LISTED ENTRIES:
# # # #

Lemma assess_structure_Ok e at_ms a :
  Forall trial_u64 (pe_trials e) → assess_structure e at_ms = Ok a → assessed e at_ms a.
Proof.
  intros Hu Ha. unfold assess_structure, or_invalid in Ha. cbv zeta in Ha.
  apply bind_Ok in Ha as (lifetime & Hl & Ha). apply ok_or_Ok, checked_sub_Some in Hl as [-> Hl].
  destruct (evidence_header_invalid _ _ _) eqn:Hhead; [done|]. unfold evidence_header_invalid in Hhead. boolify.
  match goal with Hn : (length _ =? _)%nat = true |- _ => apply Nat.eqb_eq in Hn as Hlen end.
  apply bind_Ok in Ha as (totals & Ht & Ha).
  apply total_trials_Ok in Ht as [Hplan ->].
  2: { rewrite zip_seq_snd. eapply Forall_impl; [exact Hu|]. by intros t [? _]. }
  rewrite zip_seq_snd in Ha.
  apply bind_Ok in Ha as (b & Hb & Ha). apply bind_Ok in Ha as (p & Hp & Ha).
  apply bind_Ok in Ha as (o & Ho & Ha). apply bind_Ok in Ha as (pr & Hpr & Ha).
  apply bind_Ok in Ha as (obr & Hobr & Ha). apply bind_Ok in Ha as (cpu & Hcpu & Ha).
  apply bind_Ok in Ha as (permille & Hperm & Ha). apply bind_Ok in Ha as (rss1 & Hr1 & Ha).
  apply bind_Ok in Ha as (rss5 & Hr5 & Ha).
  apply ok_or_Ok, checked_mul_Some in Hcpu as [-> _]. apply ok_or_Ok, try_from_wide_Some in Hperm as [-> _].
  destruct (claims_differ _ _ _ _ _ _ _ _ _) eqn:Hc; [done|]. unfold claims_differ in Hc. boolify.
  destruct (negb (bool_decide (pe_result e = _)) || _) eqn:Hres; [done|]. injection Ha as <-. boolify.
  pose proof (trials_positive _ _ Hplan) as Hpos. rewrite Hlen in Hplan.
  apply median_for_Ok in Hb as Hmb. apply median_for_Ok in Hp as Hmp. apply median_for_Ok in Ho as Hmo.
  assert (0 ≤ pr_packets_per_second b ∧ 0 ≤ pr_bytes_per_second b) as [Hb1 Hb2].
  { split; [apply (median_nonneg _ pt_packets_per_second PerfBaseline (pe_trials e))
           |apply (median_nonneg _ pt_bytes_per_second PerfBaseline (pe_trials e))]; try apply Hmb;
      (eapply Forall_impl; [exact Hpos|]; naive_solver). }
  match goal with |- assessed e at_ms ?a' => set (a := a') end.
  assert (evidence_regression e = false ↔ within_limits e (pa_medians a)) as Hreg.
  { apply (no_regression e a (totals_of_trials (pe_trials e)) rss1 rss5);
      try match goal with Hc : (?x =? _) = true |- ?x = _ => by apply Z.eqb_eq in Hc end; try done.
    - intros Hnil. by rewrite Hnil in Hlen.
    - eapply Forall_impl; [exact Hpos|]. naive_solver.
    - intros k. unfold retains. cbn. rewrite <-(ratio_retains p b pr k) by done.
      match goal with Hc : (pe_pass_through_baseline_ratio_permille e =? _) = true |- _ => by apply Z.eqb_eq in Hc as -> end.
    - intros k. unfold retains. cbn. rewrite <-(ratio_retains o b obr k) by done.
      match goal with Hc : (pe_observe_baseline_ratio_permille e =? _) = true |- _ => by apply Z.eqb_eq in Hc as -> end. }
  split.
  - split; by apply Z.leb_le.
  - by apply Z.ltb_ge.
  - done.
  - by rewrite Hlen.
  - intros []; cbn; auto.
  - rewrite <-evidence_available. cbn. destruct (evidence_unavailable e), (evidence_regression e); done.
  - rewrite <-Hreg. cbn. destruct (evidence_unavailable e), (evidence_regression e); naive_solver.
Qed.

(** C22: the verdict on performance evidence follows from its trials: whatever
    evidence is accepted is for this artifact and host and inside its window of at
    most a day, has the fifteen trials in their fixed order, each with the rates
    that its duration implies, and its medians are the true medians of the five
    trials of each mode.  It is unavailable exactly when the measurement was
    incomplete or disturbed; otherwise it has passed exactly when pass-through
    keeps 95% and observation 90% of the baseline's packet and byte rates, the
    daemon used at most one processor, no trial dropped a packet, failed or used
    more than 256 MiB, memory grew by at most 16 MiB, and everything was restored. *)
Theorem performance_verdict_sound (e : PerformanceEvidenceV1) (at_ms : Z)
    (artifact : DeploymentArtifactIdentityV1) (host : DeploymentHostCompatibilityV1)
    (a : PerformanceAssessmentV1)
    (Htyped : Forall trial_u64 (pe_trials e)) (Haccepted : assess_for e at_ms artifact host = Ok a) :
  (pe_artifact_commit_sha e = da_commit_sha artifact ∧ pe_package_version e = da_package_version artifact ∧
   pe_architecture e = dh_architecture host ∧ pe_kernel_release e = dh_kernel_release host ∧
   pe_logical_cpu_count e = dh_logical_cpu_count host) ∧
  assessed e at_ms a.
Proof.
  unfold assess_for in Haccepted. inv_ok. boolify. split; [split_and!; try done; lia|].
  by apply assess_structure_Ok.
Qed.

(** ** A release that passes *)
Module DeploymentExample.
Fixpoint hexes (n : nat) : string := match n with O => "" | S n => String (Ascii.ascii_of_nat 97) (hexes n) end.

Definition artifact : DeploymentArtifactIdentityV1 := mkDeploymentArtifactIdentityV1 (hexes 40) "0.1.0".
Definition host : DeploymentHostCompatibilityV1 := mkDeploymentHostCompatibilityV1 "x86_64" "6.8.0" 8.

Definition duration (mode : PerformanceModeV1) : Z :=
  match mode with PerfBaseline => 1000000000 | PerfPassThrough => 1020000000 | PerfObserve => 1080000000 end.
Definition rates (mode : PerformanceModeV1) : PerformanceRateV1 :=
  mkPerformanceRateV1 (196608 * 1000000000 / duration mode) (136970240 * 1000000000 / duration mode).

Definition trial (p : nat * PerformanceModeV1) : PerformanceTrialV1 :=
  mkPerformanceTrialV1 (Z.of_nat (p.1 / 3 + 1)) p.2 PERFORMANCE_FIXED_FRAME_SIZES PERFORMANCE_FRAMES_PER_SIZE
    (duration p.2) (pr_packets_per_second (rates p.2)) (pr_bytes_per_second (rates p.2))
    (if decide (p.2 = PerfObserve) then 108000000 else 0) (20000000 + 1000 * Z.of_nat p.1) 0 0.
Definition trials : list PerformanceTrialV1 :=
  trial <$> zip (seq 0 PERFORMANCE_TOTAL_TRIALS) PERFORMANCE_TRIAL_MODE_ORDER.

Definition evidence : PerformanceEvidenceV1 :=
  mkPerformanceEvidenceV1 1 (hexes 32) (hexes 40) "0.1.0" "x86_64" "6.8.0" 8 XdpNative 1000 2000
    true true false true trials
    (mkPerformanceMediansV1 (rates PerfBaseline) (rates PerfPassThrough) (rates PerfObserve))
    980 925 540000000 34 20014000 12000 0 0 40 40 9 9 4 4 3 3 2 2 true true true true PerfPassed [].

Definition authorized : DeploymentAuthorizedInterfaceV1 :=
  mkDeploymentAuthorizedInterfaceV1 "eth0" 2 Physical LinkUp LinkUp None (hexes 64) "veth" (hexes 64)
    (hexes 64) HookEmpty HookEmpty false [] [].
Definition authorization : DeploymentAuthorizationV1 :=
  mkDeploymentAuthorizationV1 1 (hexes 32) (hexes 40) ReadOnlyCanaryCandidate authorized 1000 2000.
Definition summary : DeploymentInterfaceSummaryV1 :=
  mkDeploymentInterfaceSummaryV1 "eth0" 2 Physical LinkUp LinkUp.

Definition warning (code : string) : DeploymentFindingV1 := mkDeploymentFindingV1 code DeploymentWarning.
Definition findings : list DeploymentFindingV1 :=
  [warning DG_REAL_JOURNALD_UNVERIFIED; warning DG_NATIVE_XDP_UNVERIFIED; warning DG_REAL_JOURNALD_UNVERIFIED].

Lemma trials_typed : Forall trial_u64 trials.
Proof.
  apply Forall_fmap, Forall_forall. intros [i mode] Hin. apply elem_of_zip_l, elem_of_seq in Hin.
  unfold PERFORMANCE_TOTAL_TRIALS, PERFORMANCE_TRIALS_PER_MODE in Hin.
  destruct mode; unfold trial_u64; cbn -[Z.mul Z.add Z.of_nat]; case_decide; try done; ulia.
Qed.

(** The report on the interface, with the plan made from its authorization. *)
Definition report : result DeploymentContractError DeploymentGateReportV1 :=
  plan ← CanaryPlanV1_new authorization summary;
  DeploymentGateReportV1_derive CommandInspect artifact (Some summary) inspect_passed findings (Some plan) 1500.
End DeploymentExample.

Lemma performance_verdict_sound_witness :
  ∃ a, assess_for DeploymentExample.evidence 1500 DeploymentExample.artifact DeploymentExample.host = Ok a ∧
    pa_result a = PerfPassed ∧ within_limits DeploymentExample.evidence (pa_medians a).
Proof.
  destruct (assess_for DeploymentExample.evidence 1500 DeploymentExample.artifact DeploymentExample.host)
    as [a|] eqn:Ha; [|vm_compute in Ha; discriminate Ha].
  assert (pa_result a = PerfPassed) as Hp by (vm_compute in Ha; injection Ha as <-; reflexivity).
  exists a. split; [done|]. split; [done|].
  destruct (performance_verdict_sound DeploymentExample.evidence 1500 DeploymentExample.artifact
    DeploymentExample.host a) as [_ H]; [|done|by apply (ae_passed _ _ _ H)].
  exact DeploymentExample.trials_typed.
Defined.

Lemma gate_report_correct_witness :
  ∃ r, DeploymentExample.report = Ok r ∧ DeploymentGateReportV1_validate r CommandInspect = Ok tt ∧
    length (dp_findings r) = 2%nat ∧ ready_for CommandInspect r.
Proof.
  destruct DeploymentExample.report as [r|] eqn:Hr; [|vm_compute in Hr; discriminate Hr].
  exists r. split; [done|].
  assert (DeploymentGateReportV1_derive CommandInspect (dp_artifact r) (dp_interface r) (dp_gates r)
    DeploymentExample.findings (dp_canary_plan r) (dp_captured_at_unix_ms r) = Ok r) as Hd
    by (vm_compute in Hr; injection Hr as <-; vm_compute; reflexivity).
  assert (dp_decision r = PhysicalCanaryReady ∧ length (dp_findings r) = 2%nat) as [Hp Hl]
    by (vm_compute in Hr; injection Hr as <-; split; reflexivity).
  destruct (gate_report_correct CommandInspect r) as [Hv Hdec].
  split; [apply Hv; eauto|]. split; [exact Hl|].
  destruct (Hdec _ Hd) as (_ & _ & _ & [[_ Hb]|[_ Hready]]); [congruence|exact Hready].
Defined.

# # # #

WHAT YOU ARE ASKED TO DO: Could you restate word for word the lines above from the one containing "- intros []; cbn; auto." through the one containing "evidence is accepted", both included, and nothing else?

YOUR SOLUTION:
  - intros []; cbn; auto.
  - rewrite <-evidence_available. cbn. destruct (evidence_unavailable e), (evidence_regression e); done.
  - rewrite <-Hreg. cbn. destruct (evidence_unavailable e), (evidence_regression e); naive_solver.
Qed.

(** C22: the verdict on performance evidence follows from its trials: whatever
    evidence is accepted is for this artifact and host and inside its window of at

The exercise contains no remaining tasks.